*** Opening of Records supplied ***

Lemma kleene_and_true l : kleene_and l = Some true ↔ Forall (eq (Some true)) l.
Proof.
  unfold kleene_and. rewrite Forall_forall. case_bool_decide as Hb; [|case_bool_decide as Hb'].
  - split; [done|]. intros Hf. by specialize (Hf _ Hb).
  - split; [done|]. intros Hf. by specialize (Hf _ Hb').
  - split; [|done]. intros _ [[]|] Hx; done.
Qed.
Lemma kleene_and_false l : kleene_and l = Some false ↔ Some false ∈ l.
Proof. unfold kleene_and. repeat case_bool_decide; split; done. Qed.
Lemma kleene_or_true l : kleene_or l = Some true ↔ Some true ∈ l.
Proof. unfold kleene_or. repeat case_bool_decide; split; done. Qed.
Lemma kleene_or_false l : kleene_or l = Some false ↔ Forall (eq (Some false)) l.
Proof.
  unfold kleene_or. rewrite Forall_forall. case_bool_decide as Hb; [|case_bool_decide as Hb'].
  - split; [done|]. intros Hf. by specialize (Hf _ Hb).
  - split; [done|]. intros Hf. by specialize (Hf _ Hb').
  - split; [|done]. intros _ [[]|] Hx; done.
Qed.

#[export] Instance kleene_and_perm : Proper (Permutation ==> eq) kleene_and.
Proof.
  intros l l' Hp. unfold kleene_and.
  rewrite (bool_decide_ext (Some false ∈ l) (Some false ∈ l')) by (by rewrite Hp).
  by rewrite (bool_decide_ext (None ∈ l) (None ∈ l')) by (by rewrite Hp).
Qed.
#[export] Instance kleene_or_perm : Proper (Permutation ==> eq) kleene_or.
Proof.
  intros l l' Hp. unfold kleene_or.
  rewrite (bool_decide_ext (Some true ∈ l) (Some true ∈ l')) by (by rewrite Hp).
  by rewrite (bool_decide_ext (None ∈ l) (None ∈ l')) by (by rewrite Hp).
Qed.
(* ===== verification/TaskRun.v ===== *)
(** What a run can do with tasks, whatever the store, the chain and the component do:
    the limits, whose tasks are opened, what the run reports, and that a task is taken
    only on the owner's word. *)

From S2P Require Export Tasks.

(** * Relations a computation keeps *)

Section keeps.
Context {W : Type}.
Implicit Types s : Sys W.

Definition keeps {A E} (R : relation (Sys W)) (m : act (Sys W) A E) : Prop := ∀ s, R s (m s).2.

Context (R : relation (Sys W)) `{!PreOrder R}.

Lemma keeps_give {A E} (a : A) : keeps R (give (E := E) a).
Proof. intros s. reflexivity. Qed.
Lemma keeps_stop {A E} (e : E) : keeps R (stop (A := A) e).
Proof. intros s. reflexivity. Qed.
Lemma keeps_lift {A E} (r : result A E) : keeps R (lift r).
Proof. intros s. reflexivity. Qed.
Lemma keeps_get {E} : keeps R (get_host (E := E)).
Proof. intros s. reflexivity. Qed.
Lemma keeps_after {A B E} (m : act (Sys W) A E) (k : A → act (Sys W) B E) :
  keeps R m → (∀ a, keeps R (k a)) → keeps R (after m k).
Proof.
  intros Hm Hk s. specialize (Hm s). unfold after. destruct (m s) as [[a|e] s1]; cbn in *; [|done].
  etrans; [exact Hm | apply Hk].
Qed.
Lemma keeps_on_err {A E F} (f : E → F) (m : act (Sys W) A E) : keeps R m → keeps R (on_err f m).
Proof. intros Hm s. specialize (Hm s). unfold on_err. by destruct (m s). Qed.
End keeps.

(** What is not a task opened or moved. *)
Definition still (said : Said) : Prop :=
  match said with SaidOpen _ _ _ | SaidAnswer _ _ _ _ => False | _ => True end.

Record quiet {W} (s s' : Sys W) : Prop := {
  q_access : access (host s') = access (host s);
  q_opened : opened (host s') = opened (host s);
  q_conversation : conversation (host s') = conversation (host s);
  q_report : report (host s') = report (host s);
  q_log : ∃ extra, log s' = log s ++ extra ∧ Forall still extra;
}.
#[export] Instance quiet_preorder {W} : PreOrder (@quiet W).
Proof.
  split.
  - intros s. constructor; try done. exists []. by rewrite app_nil_r.
  - intros s1 s2 s3 [? ? ? ? (e1 & L1 & F1)] [? ? ? ? (e2 & L2 & F2)]. constructor; try congruence.
    exists (e1 ++ e2). rewrite L2, L1, app_assoc. split; [done | by apply Forall_app].
Qed.

Lemma swap_row_twice i h r row h' :
  access h = IsReady r → others r !! i = Some row → access h' = access (swap_row i h) →
  access (swap_row i h') = access h.
Proof.
  intros Ha Hi Hh. unfold swap_row in Hh. rewrite Ha, Hi in Hh. cbn in Hh. unfold swap_row. rewrite Hh. cbn.
  rewrite list_lookup_insert_eq by by eapply lookup_lt_Some. cbn. rewrite Ha.
  rewrite list_insert_insert_eq, list_insert_id by (destruct row; exact Hi). destruct r as [? ? ? ? ? [] ? ? ? ? ? ?]. done.
Qed.
Lemma swap_row_fields i h : calls (swap_row i h) = calls h ∧ opened (swap_row i h) = opened h ∧
  held_devices (swap_row i h) = held_devices h ∧
  conversation (swap_row i h) = conversation h ∧ report (swap_row i h) = report h.
Proof. unfold swap_row. destruct (access h); [|done]. by destruct (others r !! i). Qed.
Lemma swap_row_back i h h' : access h' = access (swap_row i h) → access (swap_row i h') = access h.
Proof.
  destruct (access h) as [r|e] eqn:Ea.
  - destruct (others r !! i) as [row|] eqn:Eo; [rewrite <- Ea; by eapply swap_row_twice|].
    unfold swap_row. rewrite Ea, Eo, Ea. intros Hh. by rewrite Hh, Eo.
  - unfold swap_row. rewrite Ea, Ea. intros Hh. by rewrite Hh.
Qed.

(** Every question but the two that open and move a task is quiet. *)
Section quiet.
Context `{TaskCrypto} {W : Type} `{TaskWorld W}.

Lemma quiet_ask {A E} (op : act W A E) note : (∀ r, still (note r)) → keeps quiet (ask op note).
Proof.
  intros Hn s. unfold ask. destruct (op (world s)) as [r w]. constructor; try done. exists [note r]. by repeat constructor.
Qed.
Lemma quiet_clock {E} : keeps (W := W) quiet (clock (E := E)).
Proof. intros s. unfold clock. destruct (w_now (world s)) as [n w]. constructor; try done. exists [SaidNow n]. by repeat constructor. Qed.
Lemma quiet_scalar {E} : keeps (W := W) quiet (scalar (E := E)).
Proof. intros s. unfold scalar. destruct (w_scalar (world s)) as [n w]. constructor; try done. exists [SaidElse]. by repeat constructor. Qed.
Lemma quiet_change {E} (f : Host → Host) :
  (∀ h, access (f h) = access h ∧ opened (f h) = opened h ∧ conversation (f h) = conversation h ∧ report (f h) = report h) →
  keeps (W := W) quiet (change (E := E) f).
Proof. intros Hf s. destruct (Hf (host s)) as (? & ? & ? & ?). constructor; try done. exists []. by rewrite app_nil_r. Qed.

Lemma quiet_with_row {A} at_ (f : act (Sys W) A Stop) : keeps quiet f → keeps quiet (with_row at_ f).
Proof.
  intros Hf. destruct at_ as [i|]; [|exact Hf]. intros s. unfold with_row.
  set (s1 := mkSys _ _ _). specialize (Hf s1). destruct (f s1) as [a s2]. destruct Hf as [Qa Qo Qc Qr Ql].
  cbn in *. pose proof (swap_row_fields i (host s)) as (_ & Ho & _ & Hc & Hr).
  pose proof (swap_row_fields i ((host s2) <| held_devices := held_devices (host s) |>)) as (_ & Ho' & _ & Hc' & Hr').
  constructor; cbn; [by apply swap_row_back | | | | exact Ql].
  - rewrite Ho'. cbn. congruence.
  - rewrite Hc'. cbn. congruence.
  - rewrite Hr'. cbn. congruence.
Qed.
End quiet.

(** The count of calls is as it was. *)
Definition steady {W} (s s' : Sys W) : Prop := calls (host s') = calls (host s).
#[export] Instance steady_preorder {W} : PreOrder (@steady W).
Proof. split; [done | intros s1 s2 s3 H1 H2; unfold steady in *; congruence]. Qed.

*** Close of Records supplied ***

Task details:
Look above for the line with "etrans; [exact Hm | apply Hk]." and the line with "Definition still (said", and reproduce exactly those two lines plus every line between, nothing more.

Result for this exercise:
  etrans; [exact Hm | apply Hk].
Qed.
Lemma keeps_on_err {A E F} (f : E → F) (m : act (Sys W) A E) : keeps R m → keeps R (on_err f m).
Proof. intros Hm s. specialize (Hm s). unfold on_err. by destruct (m s). Qed.
End keeps.

(** What is not a task opened or moved. *)
Definition still (said : Said) : Prop :=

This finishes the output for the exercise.